> [ABOUT THIS EXERCISE]: Your job with the data below: print everything from the line that holds "rewrite H3 by tauto." down to the line that holds "intros [= -> _]|].", ends included, exactly, and nothing else.
------------------------
Lemma scan_collected nodes l : forall seen s,
  Forall (fun e => exists p, output_port e nodes = Some (Some p)) l -> collected nodes seen (scan_outputs s) ->
  collected nodes (seen ++ l)%list (scan_outputs (fold_left (fun s e => scan_edge nodes e s) l s)).
Proof.
  induction l as [|e l IH]; intros seen s Hl [Hs Hf]; simpl; [by rewrite app_nil_r|].
  apply Forall_cons in Hl as [[p Hp] Hl]. replace (seen ++ e :: l)%list with ((seen ++ [e]) ++ l)%list by (by rewrite <- app_assoc).
  apply IH; [done|]. simpl. rewrite Hp. unfold add_output. fold (use_key e). split; [by apply SMap.set_sorted|].
  intros k. rewrite SMap.find_set. specialize (Hf k). unfold uses in *. rewrite List.filter_app. simpl.
  destruct (decide (use_key e = k)) as [<-|Hne].
  - rewrite bool_decide_true by done. split.
    + simpl. destruct (SMap.find (use_key e) (scan_outputs s)) as [u|]; [by destruct Hf as [-> _]|by rewrite Hf].
    + exists e. split; [|done]. apply elem_of_app. right. by constructor.
  - rewrite bool_decide_false by done. by rewrite app_nil_r.
Qed.

(** ** Negotiating all uses *)

Section negotiate.
Context (nodes : list NodeInfo) (pref : PreferenceSet) (rs : list request).
Hypothesis distinct_hashes : hashes_distinguish rs.

Definition node_request (out : PortCapability) (e : EdgeSpec) : request :=
  MkRequest (op_of nodes (node_id (es_from e))) (version_of nodes (node_id (es_from e))) out
    (op_of nodes (node_id (es_to e))) (version_of nodes (node_id (es_to e))) (in_port_of nodes e) (es_sync e) pref.

(** A use negotiation can serve. *)
Definition askable (u : OutputUse) : Prop :=
  port_sane (ou_port u) /\ forall e, e ∈ ou_consumers u -> port_sane (in_port_of nodes e) /\ node_request (ou_port u) e ∈ rs.
(** A contract for all consumers of a use. *)
Definition served (u : OutputUse) (c : ConnectionContract) : Prop :=
  exists inputs sync, contract_agreed (ou_port u) inputs sync pref c /\
    forall e, e ∈ ou_consumers u -> in_port_of nodes e ∈ inputs /\ (es_sync e = None \/ es_sync e = sync).

Lemma negotiate_use_sound u n c n' :
  Forall (answered rs) (cache_ n) -> askable u -> negotiate_use nodes pref u n = (Value c, n') ->
  Forall (answered rs) (cache_ n') /\ served u c.
Proof.
  intros Hc [Ho Hask]. unfold negotiate_use, served. destruct (ou_consumers u) as [|e [|e' es]] eqn:E; [done| |].
  - cbv zeta. intros H. destruct (Hask e ltac:(by constructor)) as [Hi Hr].
    destruct (serve_sound rs (node_request (ou_port u) e) n c n' distinct_hashes Hr Hc Ho Hi H) as [Hc' Ha]. split; [done|].
    exists [in_port_of nodes e], (es_sync e). split; [done|]. intros x ->%list_elem_of_singleton. split; [by constructor|by right].
  - rewrite <- E in *. intros H. apply fanout_sound in H as [Hcache (inputs & sync & Ha & Hall)]; [|done|].
    + rewrite Hcache. split; [done|]. exists inputs, sync. split; [done|]. intros x Hx. rewrite Forall_map, Forall_forall in Hall. by apply (Hall x).
    + rewrite Forall_map, Forall_forall. intros x Hx. by apply Hask.
Qed.

Lemma find_set_all (l : list EdgeSpec) (c : ConnectionContract) id : forall m,
  SMap.find id (fold_left (fun m e => SMap.set (es_id e) c m) l m) = if decide (id ∈ map es_id l) then Some c else SMap.find id m.
Proof.
  induction l as [|e l IH]; intros m; cbn [fold_left map].
  - rewrite decide_False; [done|]. by intros H%not_elem_of_nil.
  - rewrite IH, SMap.find_set. destruct (decide (id ∈ map es_id l)) as [Hin|Hn]; [by rewrite decide_True by (by right)|].
    destruct (decide (es_id e = id)) as [<-|Hne]; [by rewrite decide_True by constructor|].
    rewrite decide_False; [done|]. by intros [?|?]%elem_of_cons.
Qed.

Definition ids_of (l : list (string * OutputUse)) : list string := List.concat (map (fun ku => map es_id (ou_consumers ku.2)) l).

Lemma negotiate_all_clean ff l : forall c c' st,
  negotiate_all ff nodes pref l c = (c', st) -> co_issues c' = [] ->
  Forall (answered rs) (cache_ (co_negotiator c)) -> Forall (fun ku => askable ku.2) l -> NoDup l.*1 -> NoDup (ids_of l) ->
  (forall k u, (k, u) ∈ l -> exists ct, served u ct /\ SMap.find k (co_outputs c') = Some ct /\
     forall e, e ∈ ou_consumers u -> SMap.find (es_id e) (co_edges c') = Some ct) /\
  (forall k, k ∉ l.*1 -> SMap.find k (co_outputs c') = SMap.find k (co_outputs c)) /\
  (forall id, id ∉ ids_of l -> SMap.find id (co_edges c') = SMap.find id (co_edges c)).
Proof.
  induction l as [|[k u] l IH]; intros c c' st; cbn [negotiate_all].
  { intros [= -> _] _ _ _ _ _. split; [|done]. by intros k u H%not_elem_of_nil. }
  intros H Hi Hc Ha Hk Hn. apply Forall_cons in Ha as [Hau Ha]. cbn [fmap list_fmap fst] in Hk. apply NoDup_cons in Hk as [Hk Hks].
  unfold ids_of in Hn. cbn [map List.concat snd] in Hn. apply NoDup_app in Hn as (_ & Hd & Hn). fold (ids_of l) in Hn, Hd.
  destruct (negotiate_use nodes pref u (co_negotiator c)) as [[ct|s] n] eqn:Eu.
  - destruct (negotiate_use_sound _ _ _ _ Hc Hau Eu) as [Hc' Hs].
    destruct (IH _ _ _ H Hi Hc' Ha Hks Hn) as (H1 & H2 & H3). cbn [co_outputs co_edges] in H2, H3. split; [|split].
    + intros k' u' [[= -> ->]|Hin]%elem_of_cons; [|by apply H1]. exists ct. split; [done|]. split; [by rewrite H2, SMap.find_set_eq|].
      intros e He. assert (Hid : es_id e ∈ map es_id (ou_consumers u)) by (rewrite list_elem_of_In; apply in_map; by apply list_elem_of_In).
      rewrite H3 by (by apply Hd). by rewrite find_set_all, decide_True.
    + intros k'. cbn [fmap list_fmap fst]. rewrite not_elem_of_cons. intros [Hne Hk']. rewrite H2 by done. by apply SMap.find_set_ne.
    + intros id. unfold ids_of. cbn [map List.concat snd]. fold (ids_of l). rewrite elem_of_app. intros Hid.
      rewrite H3 by tauto. rewrite find_set_all, decide_False by tauto. done.
  - exfalso. revert H. clear -Hi. set (c1 := MkContracts _ _ _ _).
    assert (Hmono : forall l c c' st, negotiate_all ff nodes pref l c = (c', st) -> co_issues c' = [] -> co_issues c = []).
    { clear. induction l as [|[k u] l IH]; intros c c' st; cbn [negotiate_all]; [by intros [= -> _]|].
      destruct (negotiate_use _ _ _ _) as [[ct|s] n]; [by intros H ?%(IH _ _ _ H)|].
      destruct (stop _ _); [intros [= <- _] E; by apply app_eq_nil in E as [_ ?]|]. intros H Hi. pose proof (IH _ _ _ H Hi) as E. simpl in E. by apply app_eq_nil in E as [_ ?]. }
    assert (Hne : co_issues c1 <> []) by (simpl; intros E; by apply app_eq_nil in E as [_ ?]).
    destruct (stop _ _); [intros [= E _]; apply Hne; by rewrite E|]. intros H. apply Hne, (Hmono _ _ _ _ H Hi).
Qed.

End negotiate.

(** ** Every edge of a validated graph *)

Lemma ids_of_nodup (l : list EdgeSpec) (m : list (string * OutputUse)) :
  NoDup (map es_id l) -> NoDup m.*1 -> Forall (fun ku => ou_consumers ku.2 = uses ku.1 l) m -> NoDup (ids_of m).
Proof.
  intros Hl Hm Hu. induction m as [|[k u] m IH]; [constructor|]. cbn [fmap list_fmap fst] in Hm. apply NoDup_cons in Hm as [Hk Hm].
  apply Forall_cons in Hu as [Hu Hus]. simpl in Hu. unfold ids_of. cbn [map List.concat snd]. fold (ids_of m). rewrite Hu.
  apply NoDup_app. split; [|split; [|by apply IH]].
  - clear -Hl. unfold uses. induction l as [|x l IH]; [constructor|]. cbn [map] in Hl. apply NoDup_cons in Hl as [Hx Hl]. simpl.
    case_bool_decide; [|by apply IH]. cbn [map]. apply NoDup_cons. split; [|by apply IH]. intros Hin. apply Hx.
    rewrite list_elem_of_In in *. apply in_map_iff in Hin as (e & <- & [He _]%filter_In). by apply in_map.
  - intros id Hid Hin. rewrite list_elem_of_In in Hid. apply in_map_iff in Hid as (e & <- & He). rewrite <- list_elem_of_In, elem_of_uses in He.
    unfold ids_of in Hin. rewrite list_elem_of_In in Hin. apply in_concat in Hin as (l' & Hl' & Hin).
    apply in_map_iff in Hl' as ([k' u'] & <- & Hm'). apply in_map_iff in Hin as (e' & Ee & He'). simpl in He'.
    apply list_elem_of_In in Hm', He'. rewrite Forall_forall in Hus. specialize (Hus _ Hm'). simpl in Hus. rewrite Hus, elem_of_uses in He'.
    destruct He as [He <-], He' as [He' <-]. rewrite (NoDup_fmap_key es_id l e' e Hl He' He Ee) in Hm'. apply Hk. by apply (list_elem_of_fmap_2 fst _ _ Hm').
Qed.

Section edges.
Context (resolver : OperatorKey -> option CapabilityDescriptor) (spec : GraphSpec) (pref : PreferenceSet) (nodes : list NodeInfo).
Hypothesis specs : map ni_spec nodes = nodes_ spec.
Hypothesis caps : Forall (fun n => has (ni_cap n) = true /\ ni_cap n = resolver (ns_op (ni_spec n))) nodes.
Hypothesis clean : Forall (edge_clean nodes) (edges_ spec).
Hypothesis sane : forall op c, resolver op = Some c -> Forall port_sane (cd_outputs c ++ cd_inputs c)%list.
Hypothesis keys : forall e e', e ∈ edges_ spec -> e' ∈ edges_ spec -> use_key e = use_key e' -> es_from e = es_from e'.

Lemma resolved_sane f r p :
  (forall name c p, f name c = Some p -> p ∈ (cd_outputs c ++ cd_inputs c)%list) -> resolved f resolver spec r = Some p -> port_sane p.
Proof.
  intros Hf. unfold resolved. destruct (GraphOps.FindNode _ _) as [n|]; [|done]. destruct (resolver (ns_op n)) as [c|] eqn:E; [|done].
  intros Hp%Hf. specialize (sane _ _ E). rewrite Forall_forall in sane. by apply sane.
Qed.

Lemma edge_ports e : e ∈ edges_ spec -> exists out inp,
  resolved Descriptor.FindOutput resolver spec (es_from e) = Some out /\ resolved Descriptor.FindInput resolver spec (es_to e) = Some inp /\
  output_port e nodes = Some (Some out) /\ in_port_of nodes e = inp /\ port_sane out /\ port_sane inp.
Proof.
  intros Hin. rewrite Forall_forall in clean. destruct (clean_ports resolver spec nodes specs caps e (clean e Hin)) as (out & inp & H1 & H2 & H3 & H4).
  exists out, inp. split_and!; try done.
  - eapply (resolved_sane Descriptor.FindOutput); [|exact H1]. intros nm c p [Hp _]%List.find_some. apply elem_of_app. left. by apply list_elem_of_In.
  - eapply (resolved_sane Descriptor.FindInput); [|exact H2]. intros nm c p [Hp _]%List.find_some. apply elem_of_app. right. by apply list_elem_of_In.
Qed.

Lemma request_of e out : e ∈ edges_ spec -> resolved Descriptor.FindOutput resolver spec (es_from e) = Some out ->
  node_request nodes pref out e = edge_request resolver spec pref e.
Proof.
  intros (o & i & E1 & E2 & _ & E4 & _)%edge_ports Ho. unfold node_request, edge_request. rewrite E2, Ho, E4.
  by rewrite !(op_of_spec resolver spec nodes specs caps), !(version_of_spec resolver spec nodes specs caps).
Qed.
------------------------
> [ANSWER AREA]:
      rewrite H3 by tauto. rewrite find_set_all, decide_False by tauto. done.
  - exfalso. revert H. clear -Hi. set (c1 := MkContracts _ _ _ _).
    assert (Hmono : forall l c c' st, negotiate_all ff nodes pref l c = (c', st) -> co_issues c' = [] -> co_issues c = []).
    { clear. induction l as [|[k u] l IH]; intros c c' st; cbn [negotiate_all]; [by intros [= -> _]|].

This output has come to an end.